### EXERCISE
Using the records below, repeat exactly the lines from the one holding "Definition handle_replacement_uuid (self" through the one holding "(length removed_hashes, size kept)).", both ends included, and no others.

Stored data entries
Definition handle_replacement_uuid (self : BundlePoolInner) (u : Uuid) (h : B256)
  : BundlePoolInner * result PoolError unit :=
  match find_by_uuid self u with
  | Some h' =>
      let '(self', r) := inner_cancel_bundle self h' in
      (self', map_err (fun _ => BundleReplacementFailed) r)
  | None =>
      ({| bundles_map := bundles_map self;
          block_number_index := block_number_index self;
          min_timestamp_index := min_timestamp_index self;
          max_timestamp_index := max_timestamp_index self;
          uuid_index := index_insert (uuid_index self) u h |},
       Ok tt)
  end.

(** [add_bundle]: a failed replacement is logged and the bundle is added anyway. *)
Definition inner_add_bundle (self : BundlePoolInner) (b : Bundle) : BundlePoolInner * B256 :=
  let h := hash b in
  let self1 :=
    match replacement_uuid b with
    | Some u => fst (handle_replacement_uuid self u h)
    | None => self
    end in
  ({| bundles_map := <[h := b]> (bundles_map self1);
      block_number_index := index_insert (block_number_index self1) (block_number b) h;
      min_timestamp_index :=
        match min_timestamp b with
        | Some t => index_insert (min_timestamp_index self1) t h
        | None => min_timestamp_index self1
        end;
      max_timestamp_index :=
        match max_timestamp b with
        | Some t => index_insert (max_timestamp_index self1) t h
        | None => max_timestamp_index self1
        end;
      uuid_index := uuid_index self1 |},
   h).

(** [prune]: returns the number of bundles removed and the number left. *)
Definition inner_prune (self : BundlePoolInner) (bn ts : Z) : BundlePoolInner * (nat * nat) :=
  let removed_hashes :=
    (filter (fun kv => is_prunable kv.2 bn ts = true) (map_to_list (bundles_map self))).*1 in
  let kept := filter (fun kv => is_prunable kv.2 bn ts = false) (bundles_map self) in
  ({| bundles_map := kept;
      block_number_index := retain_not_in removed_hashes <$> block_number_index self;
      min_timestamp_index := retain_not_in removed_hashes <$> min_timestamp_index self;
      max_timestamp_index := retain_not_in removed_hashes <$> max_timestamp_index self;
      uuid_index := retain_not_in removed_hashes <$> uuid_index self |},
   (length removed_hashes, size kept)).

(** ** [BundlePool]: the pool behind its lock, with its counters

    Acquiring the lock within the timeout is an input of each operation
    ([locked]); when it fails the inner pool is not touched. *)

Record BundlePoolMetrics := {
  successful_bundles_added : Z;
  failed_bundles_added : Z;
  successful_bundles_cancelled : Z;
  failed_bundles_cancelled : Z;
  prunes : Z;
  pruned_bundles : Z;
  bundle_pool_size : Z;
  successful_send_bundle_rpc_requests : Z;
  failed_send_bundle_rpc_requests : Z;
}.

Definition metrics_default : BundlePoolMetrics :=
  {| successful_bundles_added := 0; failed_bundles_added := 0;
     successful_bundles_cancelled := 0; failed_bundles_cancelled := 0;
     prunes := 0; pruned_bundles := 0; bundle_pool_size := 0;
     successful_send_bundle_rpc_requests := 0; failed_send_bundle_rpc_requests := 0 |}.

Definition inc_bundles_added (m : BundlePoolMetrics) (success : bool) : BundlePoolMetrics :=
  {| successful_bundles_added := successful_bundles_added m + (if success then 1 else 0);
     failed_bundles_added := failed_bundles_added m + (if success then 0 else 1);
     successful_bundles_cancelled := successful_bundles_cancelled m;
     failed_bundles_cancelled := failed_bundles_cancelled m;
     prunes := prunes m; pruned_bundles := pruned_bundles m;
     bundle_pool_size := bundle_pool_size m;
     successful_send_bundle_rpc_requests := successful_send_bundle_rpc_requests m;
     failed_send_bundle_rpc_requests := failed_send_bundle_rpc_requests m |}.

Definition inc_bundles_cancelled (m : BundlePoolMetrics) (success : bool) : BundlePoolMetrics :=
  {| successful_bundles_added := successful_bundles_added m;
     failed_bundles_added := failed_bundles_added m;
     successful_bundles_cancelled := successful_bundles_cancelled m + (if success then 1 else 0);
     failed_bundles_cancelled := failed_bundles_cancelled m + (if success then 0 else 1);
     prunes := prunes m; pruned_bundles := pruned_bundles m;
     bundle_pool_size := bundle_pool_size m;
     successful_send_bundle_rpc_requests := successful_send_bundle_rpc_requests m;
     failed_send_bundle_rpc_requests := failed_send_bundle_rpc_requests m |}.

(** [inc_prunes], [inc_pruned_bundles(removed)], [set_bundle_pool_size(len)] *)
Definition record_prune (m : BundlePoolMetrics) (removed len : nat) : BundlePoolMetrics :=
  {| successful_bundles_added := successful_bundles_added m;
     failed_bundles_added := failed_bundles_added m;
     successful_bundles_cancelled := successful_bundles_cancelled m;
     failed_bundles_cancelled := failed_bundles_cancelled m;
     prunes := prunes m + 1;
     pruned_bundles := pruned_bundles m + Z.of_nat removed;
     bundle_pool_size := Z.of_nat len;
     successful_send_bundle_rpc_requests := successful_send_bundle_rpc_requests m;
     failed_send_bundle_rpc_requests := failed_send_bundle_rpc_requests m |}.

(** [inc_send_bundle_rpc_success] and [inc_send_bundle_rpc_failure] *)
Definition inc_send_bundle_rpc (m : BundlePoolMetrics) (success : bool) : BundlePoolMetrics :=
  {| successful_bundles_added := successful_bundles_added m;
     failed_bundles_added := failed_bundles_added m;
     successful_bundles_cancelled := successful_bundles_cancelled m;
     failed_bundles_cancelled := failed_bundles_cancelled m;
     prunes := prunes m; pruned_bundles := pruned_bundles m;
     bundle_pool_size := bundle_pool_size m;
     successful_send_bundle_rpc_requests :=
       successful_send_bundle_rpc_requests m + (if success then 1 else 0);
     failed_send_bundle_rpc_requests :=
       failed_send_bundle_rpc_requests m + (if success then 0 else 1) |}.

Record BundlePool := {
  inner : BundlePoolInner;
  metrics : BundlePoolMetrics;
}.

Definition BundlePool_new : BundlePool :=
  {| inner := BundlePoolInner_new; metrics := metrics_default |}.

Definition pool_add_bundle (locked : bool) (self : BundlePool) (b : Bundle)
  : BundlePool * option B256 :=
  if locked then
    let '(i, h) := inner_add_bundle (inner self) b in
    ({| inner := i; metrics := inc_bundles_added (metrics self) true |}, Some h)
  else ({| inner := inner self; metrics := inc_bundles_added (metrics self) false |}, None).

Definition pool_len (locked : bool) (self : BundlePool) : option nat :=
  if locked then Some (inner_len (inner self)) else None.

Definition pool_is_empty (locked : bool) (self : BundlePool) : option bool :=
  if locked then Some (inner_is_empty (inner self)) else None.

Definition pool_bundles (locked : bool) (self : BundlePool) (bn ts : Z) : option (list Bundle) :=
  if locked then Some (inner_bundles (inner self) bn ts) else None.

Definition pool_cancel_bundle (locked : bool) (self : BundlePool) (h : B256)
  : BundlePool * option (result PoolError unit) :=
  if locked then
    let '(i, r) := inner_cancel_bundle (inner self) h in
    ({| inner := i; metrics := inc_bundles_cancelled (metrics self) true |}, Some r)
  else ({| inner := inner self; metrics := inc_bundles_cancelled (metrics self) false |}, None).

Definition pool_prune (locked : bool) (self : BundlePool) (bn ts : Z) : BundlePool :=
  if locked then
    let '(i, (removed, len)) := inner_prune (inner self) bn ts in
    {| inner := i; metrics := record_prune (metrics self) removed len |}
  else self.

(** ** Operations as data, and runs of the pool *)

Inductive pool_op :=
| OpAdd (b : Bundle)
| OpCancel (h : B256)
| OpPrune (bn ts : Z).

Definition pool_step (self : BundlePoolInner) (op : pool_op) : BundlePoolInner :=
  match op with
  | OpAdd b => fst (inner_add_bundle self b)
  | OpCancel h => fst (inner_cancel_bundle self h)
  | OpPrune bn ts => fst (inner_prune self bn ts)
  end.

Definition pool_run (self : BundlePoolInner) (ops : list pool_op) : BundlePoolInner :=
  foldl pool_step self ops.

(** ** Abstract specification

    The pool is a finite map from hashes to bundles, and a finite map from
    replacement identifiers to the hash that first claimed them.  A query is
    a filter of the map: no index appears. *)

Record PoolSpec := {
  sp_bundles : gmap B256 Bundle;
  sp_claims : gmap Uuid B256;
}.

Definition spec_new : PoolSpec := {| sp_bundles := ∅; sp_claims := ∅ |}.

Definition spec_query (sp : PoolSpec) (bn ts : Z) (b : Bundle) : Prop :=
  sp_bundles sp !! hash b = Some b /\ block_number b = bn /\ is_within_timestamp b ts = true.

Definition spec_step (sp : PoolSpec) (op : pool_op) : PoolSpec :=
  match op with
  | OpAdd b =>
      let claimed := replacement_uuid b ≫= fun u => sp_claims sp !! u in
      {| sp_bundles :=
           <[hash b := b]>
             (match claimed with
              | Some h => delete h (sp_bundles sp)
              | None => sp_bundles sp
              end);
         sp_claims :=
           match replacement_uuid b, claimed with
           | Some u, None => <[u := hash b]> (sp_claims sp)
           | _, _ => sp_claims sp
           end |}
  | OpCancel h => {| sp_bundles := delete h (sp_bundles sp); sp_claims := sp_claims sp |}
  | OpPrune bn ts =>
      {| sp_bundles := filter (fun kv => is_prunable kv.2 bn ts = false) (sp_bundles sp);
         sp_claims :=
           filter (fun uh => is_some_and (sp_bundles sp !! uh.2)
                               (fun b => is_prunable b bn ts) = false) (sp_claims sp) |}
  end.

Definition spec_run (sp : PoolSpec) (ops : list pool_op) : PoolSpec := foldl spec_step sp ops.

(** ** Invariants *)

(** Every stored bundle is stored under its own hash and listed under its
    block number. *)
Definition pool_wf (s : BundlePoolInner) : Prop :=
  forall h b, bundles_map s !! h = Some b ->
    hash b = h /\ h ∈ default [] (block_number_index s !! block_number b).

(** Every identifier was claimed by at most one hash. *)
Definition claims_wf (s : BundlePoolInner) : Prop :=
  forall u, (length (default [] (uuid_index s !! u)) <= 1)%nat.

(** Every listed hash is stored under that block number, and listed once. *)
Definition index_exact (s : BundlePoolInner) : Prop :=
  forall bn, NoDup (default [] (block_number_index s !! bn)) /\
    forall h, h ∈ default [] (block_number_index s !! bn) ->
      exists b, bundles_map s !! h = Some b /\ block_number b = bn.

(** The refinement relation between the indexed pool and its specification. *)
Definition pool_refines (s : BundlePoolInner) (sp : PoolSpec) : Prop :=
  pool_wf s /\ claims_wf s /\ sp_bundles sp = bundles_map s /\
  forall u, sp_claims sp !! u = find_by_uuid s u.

* * *

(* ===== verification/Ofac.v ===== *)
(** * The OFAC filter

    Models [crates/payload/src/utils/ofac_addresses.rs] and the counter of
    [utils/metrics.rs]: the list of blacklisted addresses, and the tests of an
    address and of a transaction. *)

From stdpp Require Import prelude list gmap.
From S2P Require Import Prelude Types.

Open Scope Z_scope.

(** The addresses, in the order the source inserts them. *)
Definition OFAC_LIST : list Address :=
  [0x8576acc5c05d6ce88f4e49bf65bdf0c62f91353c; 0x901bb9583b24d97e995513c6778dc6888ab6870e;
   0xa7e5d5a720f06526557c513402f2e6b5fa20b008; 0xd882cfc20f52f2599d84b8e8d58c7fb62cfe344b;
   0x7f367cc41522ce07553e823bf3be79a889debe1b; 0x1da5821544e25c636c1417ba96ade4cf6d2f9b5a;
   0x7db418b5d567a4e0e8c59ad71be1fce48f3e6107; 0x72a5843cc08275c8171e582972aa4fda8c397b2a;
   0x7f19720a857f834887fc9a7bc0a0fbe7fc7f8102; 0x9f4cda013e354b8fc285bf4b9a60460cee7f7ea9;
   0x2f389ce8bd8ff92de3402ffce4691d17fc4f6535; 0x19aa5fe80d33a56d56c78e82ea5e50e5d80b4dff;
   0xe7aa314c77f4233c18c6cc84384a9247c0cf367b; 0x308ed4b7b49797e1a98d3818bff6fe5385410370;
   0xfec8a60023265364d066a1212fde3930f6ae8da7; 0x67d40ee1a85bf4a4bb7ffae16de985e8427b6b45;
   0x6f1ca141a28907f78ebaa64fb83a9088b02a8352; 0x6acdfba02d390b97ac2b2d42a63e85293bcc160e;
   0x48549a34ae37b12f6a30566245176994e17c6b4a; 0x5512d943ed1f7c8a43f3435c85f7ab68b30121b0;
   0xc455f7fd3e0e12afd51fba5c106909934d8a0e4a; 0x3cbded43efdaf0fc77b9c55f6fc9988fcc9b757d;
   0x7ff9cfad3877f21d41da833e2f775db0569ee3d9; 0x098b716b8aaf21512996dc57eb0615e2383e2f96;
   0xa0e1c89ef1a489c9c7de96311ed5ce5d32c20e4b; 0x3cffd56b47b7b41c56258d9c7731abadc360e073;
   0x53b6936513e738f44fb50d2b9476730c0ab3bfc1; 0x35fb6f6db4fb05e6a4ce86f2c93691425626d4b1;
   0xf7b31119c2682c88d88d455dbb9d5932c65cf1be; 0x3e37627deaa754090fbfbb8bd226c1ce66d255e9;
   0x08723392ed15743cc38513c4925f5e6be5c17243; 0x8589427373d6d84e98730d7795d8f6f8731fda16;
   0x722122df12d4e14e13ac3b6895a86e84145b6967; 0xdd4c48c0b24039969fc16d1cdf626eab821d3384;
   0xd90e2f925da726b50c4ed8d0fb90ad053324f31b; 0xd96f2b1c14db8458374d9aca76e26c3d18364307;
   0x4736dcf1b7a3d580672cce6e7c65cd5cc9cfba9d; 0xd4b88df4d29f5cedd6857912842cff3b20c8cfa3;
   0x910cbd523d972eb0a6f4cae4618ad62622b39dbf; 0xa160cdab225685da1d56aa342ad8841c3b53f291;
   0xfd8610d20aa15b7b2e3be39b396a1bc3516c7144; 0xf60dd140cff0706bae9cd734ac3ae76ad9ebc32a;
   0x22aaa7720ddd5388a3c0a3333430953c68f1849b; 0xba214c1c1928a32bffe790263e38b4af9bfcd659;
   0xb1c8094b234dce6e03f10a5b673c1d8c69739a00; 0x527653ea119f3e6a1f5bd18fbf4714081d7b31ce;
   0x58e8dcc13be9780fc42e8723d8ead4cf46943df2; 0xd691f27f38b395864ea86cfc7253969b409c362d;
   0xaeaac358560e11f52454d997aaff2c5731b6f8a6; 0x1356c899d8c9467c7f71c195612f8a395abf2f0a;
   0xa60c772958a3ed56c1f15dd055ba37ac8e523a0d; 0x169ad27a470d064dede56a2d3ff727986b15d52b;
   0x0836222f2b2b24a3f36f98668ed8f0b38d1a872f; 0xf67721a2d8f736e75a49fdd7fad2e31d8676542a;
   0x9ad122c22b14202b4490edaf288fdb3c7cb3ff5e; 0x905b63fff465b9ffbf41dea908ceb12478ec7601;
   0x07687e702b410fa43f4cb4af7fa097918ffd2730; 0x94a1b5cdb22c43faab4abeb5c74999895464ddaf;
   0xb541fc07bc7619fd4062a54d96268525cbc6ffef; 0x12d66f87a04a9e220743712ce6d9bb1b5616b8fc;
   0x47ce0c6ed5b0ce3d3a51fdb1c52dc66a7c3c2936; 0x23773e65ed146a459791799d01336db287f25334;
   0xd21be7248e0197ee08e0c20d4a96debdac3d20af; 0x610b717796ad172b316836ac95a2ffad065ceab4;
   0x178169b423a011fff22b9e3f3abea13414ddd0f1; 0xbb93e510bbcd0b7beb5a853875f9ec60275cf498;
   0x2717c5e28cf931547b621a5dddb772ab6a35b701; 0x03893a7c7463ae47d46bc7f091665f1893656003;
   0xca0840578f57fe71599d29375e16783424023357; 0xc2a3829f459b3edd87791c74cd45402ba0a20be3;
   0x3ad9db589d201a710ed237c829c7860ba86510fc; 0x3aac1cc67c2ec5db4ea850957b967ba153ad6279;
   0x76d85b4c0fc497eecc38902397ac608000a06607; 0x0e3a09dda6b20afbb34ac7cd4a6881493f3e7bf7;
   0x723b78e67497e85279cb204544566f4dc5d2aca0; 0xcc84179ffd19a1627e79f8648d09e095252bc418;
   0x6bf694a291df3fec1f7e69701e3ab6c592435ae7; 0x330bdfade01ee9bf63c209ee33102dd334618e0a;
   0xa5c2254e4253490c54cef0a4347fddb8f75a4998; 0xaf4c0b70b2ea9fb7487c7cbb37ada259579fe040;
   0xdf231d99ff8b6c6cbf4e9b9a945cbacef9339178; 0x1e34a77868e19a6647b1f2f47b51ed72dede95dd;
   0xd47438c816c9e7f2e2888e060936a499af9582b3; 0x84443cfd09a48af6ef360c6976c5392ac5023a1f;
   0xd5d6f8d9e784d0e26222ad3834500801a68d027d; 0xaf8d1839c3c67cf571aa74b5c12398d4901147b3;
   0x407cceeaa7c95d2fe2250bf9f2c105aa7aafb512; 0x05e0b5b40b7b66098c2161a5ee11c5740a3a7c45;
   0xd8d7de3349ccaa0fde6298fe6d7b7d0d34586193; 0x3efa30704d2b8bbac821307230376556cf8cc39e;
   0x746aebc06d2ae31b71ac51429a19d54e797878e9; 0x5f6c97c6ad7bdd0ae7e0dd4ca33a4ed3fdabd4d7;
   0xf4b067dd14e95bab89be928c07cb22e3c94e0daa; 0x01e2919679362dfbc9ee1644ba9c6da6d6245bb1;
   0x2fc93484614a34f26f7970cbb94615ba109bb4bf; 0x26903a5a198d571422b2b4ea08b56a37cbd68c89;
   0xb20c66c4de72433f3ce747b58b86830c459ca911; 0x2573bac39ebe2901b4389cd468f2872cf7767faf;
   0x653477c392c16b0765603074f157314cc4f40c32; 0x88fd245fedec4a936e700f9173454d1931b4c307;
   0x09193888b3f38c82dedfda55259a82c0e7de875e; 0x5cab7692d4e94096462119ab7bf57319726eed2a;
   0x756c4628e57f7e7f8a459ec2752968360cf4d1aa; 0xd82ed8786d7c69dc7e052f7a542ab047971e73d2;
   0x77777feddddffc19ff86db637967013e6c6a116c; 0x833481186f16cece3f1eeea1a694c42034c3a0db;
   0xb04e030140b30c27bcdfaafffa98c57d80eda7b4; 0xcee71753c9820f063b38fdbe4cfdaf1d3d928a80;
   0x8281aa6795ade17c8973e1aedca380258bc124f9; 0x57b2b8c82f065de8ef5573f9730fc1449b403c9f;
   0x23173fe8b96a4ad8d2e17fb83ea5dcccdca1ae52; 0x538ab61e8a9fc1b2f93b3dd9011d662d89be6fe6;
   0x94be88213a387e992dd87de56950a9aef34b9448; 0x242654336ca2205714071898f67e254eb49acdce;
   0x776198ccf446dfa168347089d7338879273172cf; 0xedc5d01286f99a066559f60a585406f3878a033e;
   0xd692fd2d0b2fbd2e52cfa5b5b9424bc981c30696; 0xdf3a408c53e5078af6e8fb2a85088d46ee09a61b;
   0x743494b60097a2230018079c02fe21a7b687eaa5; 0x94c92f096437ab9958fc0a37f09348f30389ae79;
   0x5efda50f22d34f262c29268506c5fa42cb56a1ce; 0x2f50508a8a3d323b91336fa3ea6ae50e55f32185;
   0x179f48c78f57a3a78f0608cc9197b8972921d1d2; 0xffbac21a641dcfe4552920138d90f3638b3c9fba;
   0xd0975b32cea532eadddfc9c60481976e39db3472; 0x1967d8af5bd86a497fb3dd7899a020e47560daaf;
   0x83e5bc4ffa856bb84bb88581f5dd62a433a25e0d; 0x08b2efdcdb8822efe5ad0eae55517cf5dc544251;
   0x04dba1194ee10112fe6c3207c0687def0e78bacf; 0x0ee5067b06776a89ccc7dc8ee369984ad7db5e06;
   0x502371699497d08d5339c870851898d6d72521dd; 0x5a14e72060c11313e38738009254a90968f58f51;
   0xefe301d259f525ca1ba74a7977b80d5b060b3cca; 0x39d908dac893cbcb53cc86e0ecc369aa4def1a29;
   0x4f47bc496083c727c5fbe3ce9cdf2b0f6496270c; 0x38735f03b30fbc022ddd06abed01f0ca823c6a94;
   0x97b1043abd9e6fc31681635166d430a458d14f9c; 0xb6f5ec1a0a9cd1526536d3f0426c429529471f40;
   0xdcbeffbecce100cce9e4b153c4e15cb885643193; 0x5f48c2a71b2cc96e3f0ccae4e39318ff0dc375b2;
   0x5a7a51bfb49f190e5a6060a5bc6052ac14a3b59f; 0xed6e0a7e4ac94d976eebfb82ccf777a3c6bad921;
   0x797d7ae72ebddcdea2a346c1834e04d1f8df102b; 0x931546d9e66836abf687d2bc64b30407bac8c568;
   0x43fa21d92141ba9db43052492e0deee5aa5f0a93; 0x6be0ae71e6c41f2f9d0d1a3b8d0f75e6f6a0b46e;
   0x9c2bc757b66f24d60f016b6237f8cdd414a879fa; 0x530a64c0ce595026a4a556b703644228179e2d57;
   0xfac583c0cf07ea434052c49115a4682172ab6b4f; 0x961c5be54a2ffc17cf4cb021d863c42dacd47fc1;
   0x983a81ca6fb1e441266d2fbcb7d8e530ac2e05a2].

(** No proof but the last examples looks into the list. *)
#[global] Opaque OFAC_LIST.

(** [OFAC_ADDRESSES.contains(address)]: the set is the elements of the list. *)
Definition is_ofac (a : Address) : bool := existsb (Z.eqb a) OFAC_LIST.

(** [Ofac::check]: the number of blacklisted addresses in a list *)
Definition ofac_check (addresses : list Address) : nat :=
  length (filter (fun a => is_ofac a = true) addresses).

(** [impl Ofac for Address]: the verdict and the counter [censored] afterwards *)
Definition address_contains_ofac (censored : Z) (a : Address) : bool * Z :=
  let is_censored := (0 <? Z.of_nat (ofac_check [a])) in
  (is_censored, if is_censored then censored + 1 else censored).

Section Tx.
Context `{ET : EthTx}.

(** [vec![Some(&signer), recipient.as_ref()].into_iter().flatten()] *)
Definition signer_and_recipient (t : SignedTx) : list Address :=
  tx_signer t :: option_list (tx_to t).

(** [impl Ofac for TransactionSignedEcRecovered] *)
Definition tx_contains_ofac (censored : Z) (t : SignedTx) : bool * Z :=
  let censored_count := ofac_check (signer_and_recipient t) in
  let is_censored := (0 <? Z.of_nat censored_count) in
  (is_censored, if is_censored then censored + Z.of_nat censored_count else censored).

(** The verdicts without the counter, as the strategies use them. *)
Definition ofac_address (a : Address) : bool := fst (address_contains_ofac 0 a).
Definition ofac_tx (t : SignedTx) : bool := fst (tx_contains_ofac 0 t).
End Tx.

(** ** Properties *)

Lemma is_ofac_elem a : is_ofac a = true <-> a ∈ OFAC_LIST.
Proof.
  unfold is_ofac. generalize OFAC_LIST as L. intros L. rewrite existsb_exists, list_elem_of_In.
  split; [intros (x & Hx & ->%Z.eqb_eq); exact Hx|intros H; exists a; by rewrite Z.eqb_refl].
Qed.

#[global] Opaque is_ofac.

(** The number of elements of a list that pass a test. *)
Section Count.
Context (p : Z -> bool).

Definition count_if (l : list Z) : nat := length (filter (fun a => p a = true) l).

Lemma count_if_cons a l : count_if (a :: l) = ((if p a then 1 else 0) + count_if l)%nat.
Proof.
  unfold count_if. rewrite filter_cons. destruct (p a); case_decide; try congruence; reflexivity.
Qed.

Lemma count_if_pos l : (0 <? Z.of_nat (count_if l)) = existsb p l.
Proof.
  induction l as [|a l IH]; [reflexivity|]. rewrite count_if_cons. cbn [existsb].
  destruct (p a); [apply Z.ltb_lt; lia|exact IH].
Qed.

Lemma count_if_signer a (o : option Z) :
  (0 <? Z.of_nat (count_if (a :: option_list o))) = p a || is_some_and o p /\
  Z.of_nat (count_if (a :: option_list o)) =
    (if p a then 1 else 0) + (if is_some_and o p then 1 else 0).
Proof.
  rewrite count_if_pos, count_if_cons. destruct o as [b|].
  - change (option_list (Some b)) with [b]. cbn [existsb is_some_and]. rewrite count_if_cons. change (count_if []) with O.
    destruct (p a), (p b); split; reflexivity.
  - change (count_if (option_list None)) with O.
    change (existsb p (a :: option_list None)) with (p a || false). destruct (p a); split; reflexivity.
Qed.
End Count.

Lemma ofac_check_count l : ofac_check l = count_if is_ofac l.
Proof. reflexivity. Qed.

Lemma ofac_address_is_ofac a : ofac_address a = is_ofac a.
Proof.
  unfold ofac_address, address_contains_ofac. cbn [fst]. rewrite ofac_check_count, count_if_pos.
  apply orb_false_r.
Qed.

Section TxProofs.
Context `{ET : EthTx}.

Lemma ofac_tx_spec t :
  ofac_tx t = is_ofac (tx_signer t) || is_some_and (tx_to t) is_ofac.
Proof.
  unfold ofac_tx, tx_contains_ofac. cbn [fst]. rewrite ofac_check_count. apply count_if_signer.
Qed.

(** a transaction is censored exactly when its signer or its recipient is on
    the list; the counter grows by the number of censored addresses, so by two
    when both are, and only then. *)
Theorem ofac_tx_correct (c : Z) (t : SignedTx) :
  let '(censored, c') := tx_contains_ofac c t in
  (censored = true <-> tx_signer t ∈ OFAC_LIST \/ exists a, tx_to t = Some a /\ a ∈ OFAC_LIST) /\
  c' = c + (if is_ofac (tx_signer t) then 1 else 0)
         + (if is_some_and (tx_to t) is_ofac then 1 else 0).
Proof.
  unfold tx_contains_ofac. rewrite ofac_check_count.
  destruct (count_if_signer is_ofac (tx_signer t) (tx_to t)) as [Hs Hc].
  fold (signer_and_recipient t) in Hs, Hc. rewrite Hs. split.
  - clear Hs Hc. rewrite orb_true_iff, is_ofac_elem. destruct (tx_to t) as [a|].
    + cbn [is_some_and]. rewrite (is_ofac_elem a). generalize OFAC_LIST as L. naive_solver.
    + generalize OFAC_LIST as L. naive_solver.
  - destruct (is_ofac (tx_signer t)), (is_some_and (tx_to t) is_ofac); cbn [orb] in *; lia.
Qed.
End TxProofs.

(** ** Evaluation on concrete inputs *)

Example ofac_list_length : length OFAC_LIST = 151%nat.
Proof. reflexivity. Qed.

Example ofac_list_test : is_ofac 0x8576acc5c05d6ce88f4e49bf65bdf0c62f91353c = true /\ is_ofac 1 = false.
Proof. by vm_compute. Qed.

### ANSWER BOX
Definition handle_replacement_uuid (self : BundlePoolInner) (u : Uuid) (h : B256)
  : BundlePoolInner * result PoolError unit :=
  match find_by_uuid self u with
  | Some h' =>
      let '(self', r) := inner_cancel_bundle self h' in
      (self', map_err (fun _ => BundleReplacementFailed) r)
  | None =>
      ({| bundles_map := bundles_map self;
          block_number_index := block_number_index self;
          min_timestamp_index := min_timestamp_index self;
          max_timestamp_index := max_timestamp_index self;
          uuid_index := index_insert (uuid_index self) u h |},
       Ok tt)
  end.

(** [add_bundle]: a failed replacement is logged and the bundle is added anyway. *)
Definition inner_add_bundle (self : BundlePoolInner) (b : Bundle) : BundlePoolInner * B256 :=
  let h := hash b in
  let self1 :=
    match replacement_uuid b with
    | Some u => fst (handle_replacement_uuid self u h)
    | None => self
    end in
  ({| bundles_map := <[h := b]> (bundles_map self1);
      block_number_index := index_insert (block_number_index self1) (block_number b) h;
      min_timestamp_index :=
        match min_timestamp b with
        | Some t => index_insert (min_timestamp_index self1) t h
        | None => min_timestamp_index self1
        end;
      max_timestamp_index :=
        match max_timestamp b with
        | Some t => index_insert (max_timestamp_index self1) t h
        | None => max_timestamp_index self1
        end;
      uuid_index := uuid_index self1 |},
   h).

(** [prune]: returns the number of bundles removed and the number left. *)
Definition inner_prune (self : BundlePoolInner) (bn ts : Z) : BundlePoolInner * (nat * nat) :=
  let removed_hashes :=
    (filter (fun kv => is_prunable kv.2 bn ts = true) (map_to_list (bundles_map self))).*1 in
  let kept := filter (fun kv => is_prunable kv.2 bn ts = false) (bundles_map self) in
  ({| bundles_map := kept;
      block_number_index := retain_not_in removed_hashes <$> block_number_index self;
      min_timestamp_index := retain_not_in removed_hashes <$> min_timestamp_index self;
      max_timestamp_index := retain_not_in removed_hashes <$> max_timestamp_index self;
      uuid_index := retain_not_in removed_hashes <$> uuid_index self |},
   (length removed_hashes, size kept)).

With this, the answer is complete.